# Blazer cases....45 ACP



## momtotwo (Jan 22, 2013)

I am working on a batch of brass for my sweet husband and some is Federal, some is Blazer...some is other.

The Blazer takes Small Pistol Primers. 

My daddy has not seen this on any other 45 brass before and so it has me wondering if it will cause an issue. Daddy says it won't and I tend to trust him but I figure it can't hurt to ask you guys either.


----------



## rexherring (Nov 13, 2012)

Several companies including Federal are now making small primer .45's. Part of it is for indoor ranges with no exposed lead bullets and cleaner powders. It's supposed to reduce the indoor air pollution from lead and toxics. I have some Federal and Blazer brass that I reload and they both work just fine for the .45 ACP but you have to sort them, especially if you use a progressive loader. Nothing wrong with them and you will probably be seeing more small primer brass soon.


----------



## momtotwo (Jan 22, 2013)

I went back and sorted my brass....I found Federal also. Just like you said.

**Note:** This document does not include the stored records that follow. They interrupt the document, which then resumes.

Lemma remove_loop_ok fuel tp g a seq q : pool_ok tp g -> tp_bucketMap tp !! a = Some q -> length (g_bucket g a) < fuel ->
  exists tp' g' q', remove_loop fuel a seq q tp = (Ok q', tp') /\ pool_ok tp' g' /\ tp_bucketMap tp' !! a = Some q' /\
    g_utxos g' = g_utxos g /\ g_items g' = base.filter (fun e => ~ below a seq e.2) (g_items g).
Proof.
  revert tp g q. induction fuel as [|fuel IH]; intros tp g q [Hr Hp Hc] Ha Hl; [lia|]. cbn [remove_loop].
  pose proof (rep_bucket tp g a q Hr Ha) as Hq. rewrite (p_Size_abs _ _ Hq).
  destruct (g_bucket g a) as [|[x s] l] eqn:Eb; cbn [length Nat.eqb].
  { exists tp, g, q. split; [done|]. split; [done|]. split; [done|]. split; [done|]. symmetry. apply filter_items_id.
    apply (none_below tp g a q seq Hr Hp Ha). intros x s l E. congruence. }
  rewrite (p_Peek_abs _ _ Hq). cbn [head]. erewrite bind_ok by reflexivity. cbn [fst].
  assert (Hx : (x, s) ∈ g_bucket g a) by (rewrite Eb; set_solver). apply (pl_buckets _ Hp) in Hx as [Hx Hax].
  unfold account_of in Hax. rewrite Hax. erewrite bind_ok by reflexivity. cbn [fst].
  destruct (Z.leb_spec seq s) as [Hle|Hlt].
  { exists tp, g, q. split; [done|]. split; [done|]. split; [done|]. split; [done|]. symmetry. apply filter_items_id.
    apply (none_below tp g a q seq Hr Hp Ha). intros x' s' l' E. rewrite Eb in E. injection E as <- <- <-. done. }
  destruct (pop_front tp g a q x s l Hr Hp Ha Eb) as (tp1 & E1 & Hr1 & Hp1 & Hb1 & Hq1 & Ht1 & Hn1).
  apply bind_ok_inv in E1 as (u & tp0 & E0 & E1). destruct u. erewrite bind_ok by exact E0. erewrite bind_ok by exact E1.
  destruct (take_turn_rep tp1 _ false Hr1) as (tp2 & ts & E2 & Hr2 & Hb2 & Hn2 & Ht2). erewrite bind_ok by exact E2.
  destruct (take_number_rep tp2 _ a Hr2) as (tp3 & ns & E3 & Hr3 & Hb3 & Ht3 & Hn3). erewrite bind_ok by exact E3.
  set (g3 := with_numbers ns _) in *. assert (Hg3 : forall b, g_bucket g3 b = if decide (a = b) then l else g_bucket g b) by (intros b; apply bucket_with).
  assert (Hok : pool_ok tp3 g3).
  { split; [done|by destruct Hp1|]. destruct Hc as [Hct Hcn]. split.
    - specialize (Ht2 true). rewrite Ht1 in Ht2. rewrite Ht3. rewrite decide_False in Ht2 by done.
      cbn [g3 g_turns g_utxos with_numbers with_turns with_items with_bucket] in *. lia.
    - intros b. specialize (Hn3 b). specialize (Hcn b). rewrite Hg3. rewrite Hn2, Hn1 in Hn3.
      cbn [g3 g_numbers with_numbers with_turns with_items with_bucket] in *.
      destruct (decide (a = b)) as [<-|]; [rewrite Eb in Hcn; cbn in Hcn|]; lia. }
  destruct (IH tp3 g3 (p_Pop q).2 Hok) as (tp' & g' & q' & E' & Hok' & Hb' & Hu' & Hi').
  { by rewrite Hb3, Hb2. } { rewrite Hg3, decide_True by done. cbn in Hl. lia. }
  exists tp', g', q'. split; [done|]. split; [done|]. split; [done|]. split; [done|]. rewrite Hi'.
  apply (filter_items_drop _ _ _ _ x); [done|]. unfold below, account_of. rewrite Hax. split; [done|lia].
Qed.

(** ** The specification

    The state is the waiting transactions without a sequence, in order of
    arrival, and all waiting transactions by hash. *)

Inductive top_ :=
  | TPush (ChainID t : Z) (TxHash : Hash256) (tx : Tx) (sigs : list Signature) (signers : list PublicHash)
  | TRemove (TxHash : Hash256) (tx : Tx)
  | TPop (Seq : Address -> Z).

Definition run_top (tp : pool) (op : top_) : res (option pitem) * pool :=
  match op with
  | TPush c t h tx sigs signers => (tp_Push c t h tx sigs signers ;;; ret None) tp
  | TRemove h tx => (tp_Remove h tx ;;; ret None) tp
  | TPop Seq => UnsafePop Seq tp
  end.

Definition top_ok (op : top_) : Prop :=
  match op with
  | TPush _ _ h tx _ _ | TRemove h tx => tx = tx_of h
  | TPop _ => True
  end.

(** The sequence of [x] has been used already. *)
Definition outdated (Seq : Address -> Z) (x : pitem) : Prop :=
  exists s a, account_of x = Some (s, a) /\ (s < u64 (Seq a + 1))%Z.

(** Only transactions with a used sequence are dropped. *)
Definition drops (Seq : Address -> Z) (c c' : gmap Hash256 pitem) : Prop :=
  c' ⊆ c /\ forall h x, c !! h = Some x -> c' !! h = None -> outdated Seq x.

Definition content : Type := list (Hash256 * pitem) * gmap Hash256 pitem.

Inductive pool_step : content -> top_ -> res (option pitem) -> content -> Prop :=
  | step_exist us c cid t h tx sigs signers x :
      c !! h = Some x -> pool_step (us, c) (TPush cid t h tx sigs signers) (Err ErrExistTransaction) (us, c)
  | step_exist_seq us c cid t h tx sigs signers s a h' x :
      c !! h = None -> tx_account tx = Some (s, a) -> c !! h' = Some x -> account_of x = Some (s, a) ->
      pool_step (us, c) (TPush cid t h tx sigs signers) (Err ErrExistTransactionSeq) (us, c)
  | step_push us c cid t h tx sigs signers s a :
      c !! h = None -> tx_account tx = Some (s, a) -> (forall h' x, c !! h' = Some x -> account_of x <> Some (s, a)) ->
      pool_step (us, c) (TPush cid t h tx sigs signers) (Ok None) (us, <[h := mkPoolItem cid t h tx sigs signers]> c)
  | step_push_utxo us c cid t h tx sigs signers :
      c !! h = None -> tx_account tx = None ->
      let x := mkPoolItem cid t h tx sigs signers in
      pool_step (us, c) (TPush cid t h tx sigs signers) (Ok None) (us ++ [(h, x)], <[h := x]> c)
  | step_remove_utxo us c h tx :
      tx_account tx = None ->
      pool_step (us, c) (TRemove h tx) (Ok None) (base.filter (fun e => e.1 <> h) us, delete h c)
  | step_remove us c h tx s a :
      tx_account tx = Some (s, a) ->
      pool_step (us, c) (TRemove h tx) (Ok None) (us, base.filter (fun e => ~ below a s e.2) c)
  | step_pop_none us c c' Seq :
      drops Seq c c' -> pool_step (us, c) (TPop Seq) (Ok None) (us, c')
  | step_pop_utxo us c Seq h x :
      pool_step ((h, x) :: us, c) (TPop Seq) (Ok (Some x)) (us, delete h c)
  | step_pop us c c' Seq h x a :
      drops Seq c c' -> c' !! h = Some x -> account_of x = Some (u64 (Seq a + 1), a) ->
      (forall h' y, c' !! h' = Some y -> ~ below a (u64 (Seq a + 1)) y) ->
      pool_step (us, c) (TPop Seq) (Ok (Some x)) (us, delete h c').

Inductive pool_run : content -> list top_ -> list (res (option pitem)) -> content -> Prop :=
  | run_nil s : pool_run s [] [] s
  | run_cons s op r s' ops rs s'' : pool_step s op r s' -> pool_run s' ops rs s'' -> pool_run s (op :: ops) (r :: rs) s''.

(** *** Push *)

Lemma placed_add_utxo g h x : placed g -> g_items g !! h = None -> account_of x = None -> pi_TxHash x = h -> pi_Transaction x = tx_of h ->
  placed (with_items (<[h := x]> (g_items g)) (with_utxos (spec_Push h x (g_utxos g, g_stale g)) g)).
Proof.
  intros [Hu Hb Hh Hs Hst] Hn Ha Hx Htx. split; cbn [g_utxos g_items g_stale g_bucket with_items with_utxos spec_Push fst snd].
  - intros k y. rewrite elem_of_app, list_elem_of_singleton, Hu, lookup_insert_Some. split.
    + intros [[Hk Hy]|[= -> ->]]; [|tauto]. split; [|done]. right. split; [|done]. intros <-. congruence.
    + intros [[[<- <-]|[? ?]] ?]; [by right|left; tauto].
  - intros a y t. rewrite Hb, lookup_insert_Some. split; [|intros [[[E <-]|[? ?]] ?]; [congruence|tauto]].
    intros [Hy Hay]. split; [|done]. right. split; [|done]. intros E. congruence.
  - intros k y [[<- <-]|[_ Hy]]%lookup_insert_Some; [done|by apply Hh].
  - done.
  - intros k y [_ Hy]%lookup_delete_Some. by eapply Hst.
Qed.

Lemma find_priority_some (l : list (pitem * Z)) P x : find_priority l P = Some x -> (x, P) ∈ l.
Proof.
  induction l as [|[y t] l IH]; [done|]. cbn. destruct (Z.eqb_spec t P) as [->|]; [intros [= ->]; set_solver|].
  intros E. apply elem_of_cons. right. by apply IH.
Qed.

Lemma find_priority_none_inv (l : list (pitem * Z)) P x : find_priority l P = None -> (x, P) ∉ l.
Proof.
  induction l as [|[y t] l IH]; cbn; [set_solver|]. destruct (Z.eqb_spec t P) as [->|Hne]; [done|].
  intros Hf [[= -> ->]|Hin]%elem_of_cons; [done|]. by apply IH.
Qed.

I have a lot more of decapping and tumbling to do before I am ready to load up so it's not a biggie but I am glad he noticed it right away. I had not even looked at the headstamps at all yet.



rexherring said:


> Several companies including Federal are now making small primer .45's. Part of it is for indoor ranges with no exposed lead bullets and cleaner powders. It's supposed to reduce the indoor air pollution from lead and toxics. I have some Federal and Blazer brass that I reload and they both work just fine for the .45 ACP but you have to sort them, especially if you use a progressive loader. Nothing wrong with them and you will probably be seeing more small primer brass soon.


----------



## noylj (Dec 8, 2011)

Umm, where do find a wife that will reload for her husband and listen to her father?
momtotwo: Bless You.


----------